Wow! Thanks for the info you two. Looking to fish in the bay right now, but if I can catch a trip out into the ocean you can bet I'll be there. Being in the bay, w/ a small spot, etc...what size weight, hook should I be using. I'm assuming that it'd be way over the 1.5oz I now use with minnows pier fishing in the bay, maybe around 8oz? I'll have to check into one of the reef guides. My brother in law just bought the charter boat that he ran for another guy, but I'm not to sure he's too experienced in the way of the flounder.


----------



## Rockstar (Jun 23, 2004)

if you're drifting around the bay, 4-6oz should do the trick... offshore wreck fishing atleast 8. i'd suggest a 5/0 kahle hook and atleast 50lb. leader. don't be afraid to use spinner blades, beads, and skirts above the hook.


----------



## Blloyd (Oct 26, 2004)

Thanks for the advice.

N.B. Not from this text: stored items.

(* ===== verification/MergeState.v ===== *)
(** * The merge-mining context

    Models [ContextState] of [src/src/merge_mining.rs] and the functions that
    update it under its mutex: template drafts by generation, job bindings by
    binding identifier, the announcement queue and the protected bindings. *)

From S2P Require Import Prelude Str Bitcoin RskCommitment.

(** ** Data *)
Definition MAX_TEMPLATES : nat := 128.
Definition MAX_JOBS : nat := 256.
Definition MAX_JOB_ANNOUNCEMENTS : nat := 256.

Record ChainState := MkChainState { ch_prev_hash : bytes; ch_n_bits : N }.

Record TemplateDraft := MkTemplateDraft {
  td_template_id : N;
  td_desired : DesiredPair;
  td_merkle_path : list bytes;
  td_block_tx_count : option N;
  td_chain : option ChainState
}.

Record JobBinding := MkJobBinding {
  jb_binding_id : N;
  jb_job_id : N;
  jb_template_id : N;
  jb_template_generation : N;
  jb_chain : option ChainState;
  jb_coinbase_prefix : bytes;
  jb_coinbase_suffix : bytes
}.

Record ContextState := MkContextState {
  cs_desired : option DesiredPair;
  cs_templates : gmap N TemplateDraft;
  cs_current_templates : gmap N N;
  cs_template_order : list N;
  cs_active_chain : option ChainState;
  cs_jobs : gmap N JobBinding;
  cs_current_jobs : gmap N N;
  cs_job_order : list N;
  cs_job_announcements : list (N * option N);
  cs_active_binding : option N;
  cs_pending_activation_bindings : gset N
}.

(** [ContextState::default] *)
Definition default_context : ContextState :=
  MkContextState None ∅ ∅ [] None ∅ ∅ [] [] None ∅.

(** Field assignments. *)
Definition set_desired v s := MkContextState v (cs_templates s) (cs_current_templates s)
  (cs_template_order s) (cs_active_chain s) (cs_jobs s) (cs_current_jobs s) (cs_job_order s)
  (cs_job_announcements s) (cs_active_binding s) (cs_pending_activation_bindings s).
Definition set_templates v s := MkContextState (cs_desired s) v (cs_current_templates s)
  (cs_template_order s) (cs_active_chain s) (cs_jobs s) (cs_current_jobs s) (cs_job_order s)
  (cs_job_announcements s) (cs_active_binding s) (cs_pending_activation_bindings s).
Definition set_current_templates v s := MkContextState (cs_desired s) (cs_templates s) v
  (cs_template_order s) (cs_active_chain s) (cs_jobs s) (cs_current_jobs s) (cs_job_order s)
  (cs_job_announcements s) (cs_active_binding s) (cs_pending_activation_bindings s).
Definition set_template_order v s := MkContextState (cs_desired s) (cs_templates s)
  (cs_current_templates s) v (cs_active_chain s) (cs_jobs s) (cs_current_jobs s)
  (cs_job_order s) (cs_job_announcements s) (cs_active_binding s)
  (cs_pending_activation_bindings s).
Definition set_active_chain v s := MkContextState (cs_desired s) (cs_templates s)
  (cs_current_templates s) (cs_template_order s) v (cs_jobs s) (cs_current_jobs s)
  (cs_job_order s) (cs_job_announcements s) (cs_active_binding s)
  (cs_pending_activation_bindings s).
Definition set_jobs v s := MkContextState (cs_desired s) (cs_templates s)
  (cs_current_templates s) (cs_template_order s) (cs_active_chain s) v (cs_current_jobs s)
  (cs_job_order s) (cs_job_announcements s) (cs_active_binding s)
  (cs_pending_activation_bindings s).
Definition set_current_jobs v s := MkContextState (cs_desired s) (cs_templates s)
  (cs_current_templates s) (cs_template_order s) (cs_active_chain s) (cs_jobs s) v
  (cs_job_order s) (cs_job_announcements s) (cs_active_binding s)
  (cs_pending_activation_bindings s).
Definition set_job_order v s := MkContextState (cs_desired s) (cs_templates s)
  (cs_current_templates s) (cs_template_order s) (cs_active_chain s) (cs_jobs s)
  (cs_current_jobs s) v (cs_job_announcements s) (cs_active_binding s)
  (cs_pending_activation_bindings s).
Definition set_job_announcements v s := MkContextState (cs_desired s) (cs_templates s)
  (cs_current_templates s) (cs_template_order s) (cs_active_chain s) (cs_jobs s)
  (cs_current_jobs s) (cs_job_order s) v (cs_active_binding s)
  (cs_pending_activation_bindings s).
Definition set_active_binding v s := MkContextState (cs_desired s) (cs_templates s)
  (cs_current_templates s) (cs_template_order s) (cs_active_chain s) (cs_jobs s)
  (cs_current_jobs s) (cs_job_order s) (cs_job_announcements s) v
  (cs_pending_activation_bindings s).
Definition set_pending_activation_bindings v s := MkContextState (cs_desired s)
  (cs_templates s) (cs_current_templates s) (cs_template_order s) (cs_active_chain s)
  (cs_jobs s) (cs_current_jobs s) (cs_job_order s) (cs_job_announcements s)
  (cs_active_binding s) v.

(** [map.get(key) == Some(&value)] and then [map.remove(key)]: drop an index
    entry that still points at [value]. *)
Definition remove_if_current (key value : N) (m : gmap N N) : gmap N N :=
  if decide (m !! key = Some value) then delete key m else m.

(** ** Templates *)

(** [invalidate_current_template] keeps the job pointers of other templates. *)
Definition job_of_other_template (s : ContextState) (template_id binding_id : N) : bool :=
  match cs_jobs s !! binding_id with
  | Some job => negb (jb_template_id job =? template_id)%N
  | None => false
  end.

Definition invalidate_current_template (s : ContextState) (template_id : N) : ContextState :=
  let s := set_current_templates (delete template_id (cs_current_templates s)) s in
  set_current_jobs
    (filter (λ entry, job_of_other_template s template_id entry.2 = true)
       (cs_current_jobs s)) s.

(** Does the job bound to [binding_id] belong to [generation]? *)
Definition binding_in_generation (s : ContextState) (generation binding_id : N) : bool :=
  match cs_jobs s !! binding_id with
  | Some job => (jb_template_generation job =? generation)%N
  | None => false
  end.

(** [generation_is_protected] *)
Definition generation_is_protected (s : ContextState) (generation : N) : bool :=
  match cs_active_binding s with
  | Some binding_id => binding_in_generation s generation binding_id
  | None => false
  end
  || existsb (binding_in_generation s generation)
       (elements (cs_pending_activation_bindings s)).

(** [jobs.values().any(|job| job.template_generation == generation)] *)
Definition generation_has_job (s : ContextState) (generation : N) : bool :=
  existsb (λ entry, (jb_template_generation entry.2 =? generation)%N)
    (map_to_list (cs_jobs s)).

(** Is a job of [generation] still waiting in the announcement queue? *)
Definition generation_is_announced (s : ContextState) (generation : N) : bool :=
  existsb (λ announcement,
    match announcement.2 with
    | Some binding_id => binding_in_generation s generation binding_id
    | None => false
    end) (cs_job_announcements s).

(** The bindings of a generation, and the removal of one of them. *)
Definition expired_bindings (s : ContextState) (generation : N) : list N :=
  (filter (λ entry, jb_template_generation entry.2 = generation)
     (map_to_list (cs_jobs s))).*1.

Definition remove_expired_job (s : ContextState) (binding_id : N) : ContextState :=
  match cs_jobs s !! binding_id with
  | Some job =>
      let s := set_jobs (delete binding_id (cs_jobs s)) s in
      set_current_jobs
        (remove_if_current (jb_job_id job) binding_id (cs_current_jobs s)) s
  | None => s
  end.

(** The draft leaves the queue, the map and, when it is current, the index. *)
Definition remove_draft (s : ContextState) (generation : N) : ContextState :=
  let s := set_template_order
    (retain (λ candidate, negb (candidate =? generation)%N) (cs_template_order s)) s in
  match cs_templates s !! generation with
  | Some template =>
      let s := set_templates (delete generation (cs_templates s)) s in
      set_current_templates
        (remove_if_current (td_template_id template) generation
           (cs_current_templates s)) s
  | None => s
  end.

How do you hook a live spot for this - lip, back?


----------



## Guppy (Jun 15, 2005)

the best thing i've done to catch big flounder is to drift over the tunnels of the CBBT. use a three-way swivel with a flounder rig on one eye, a length of mono with a dropper loop attached to the other. you need 8-10 oz. to hold bottom. just motor up current of the tubes and drop your line. make sure to keep contact with the bottom and "jig" when over the tube. they covered the tubes with boulders and if you don't keep a tight line you'll get snagged for sure. this method has worked great for me. for bait i use menhaden,cut bait,and squid strips. also the bigger your bait the bigger the flounder but the less you'll catch. good luck.


----------



## Blloyd (Oct 26, 2004)

Thanks everyone. Will let you know how it goes when I find my way out on a boat.


----------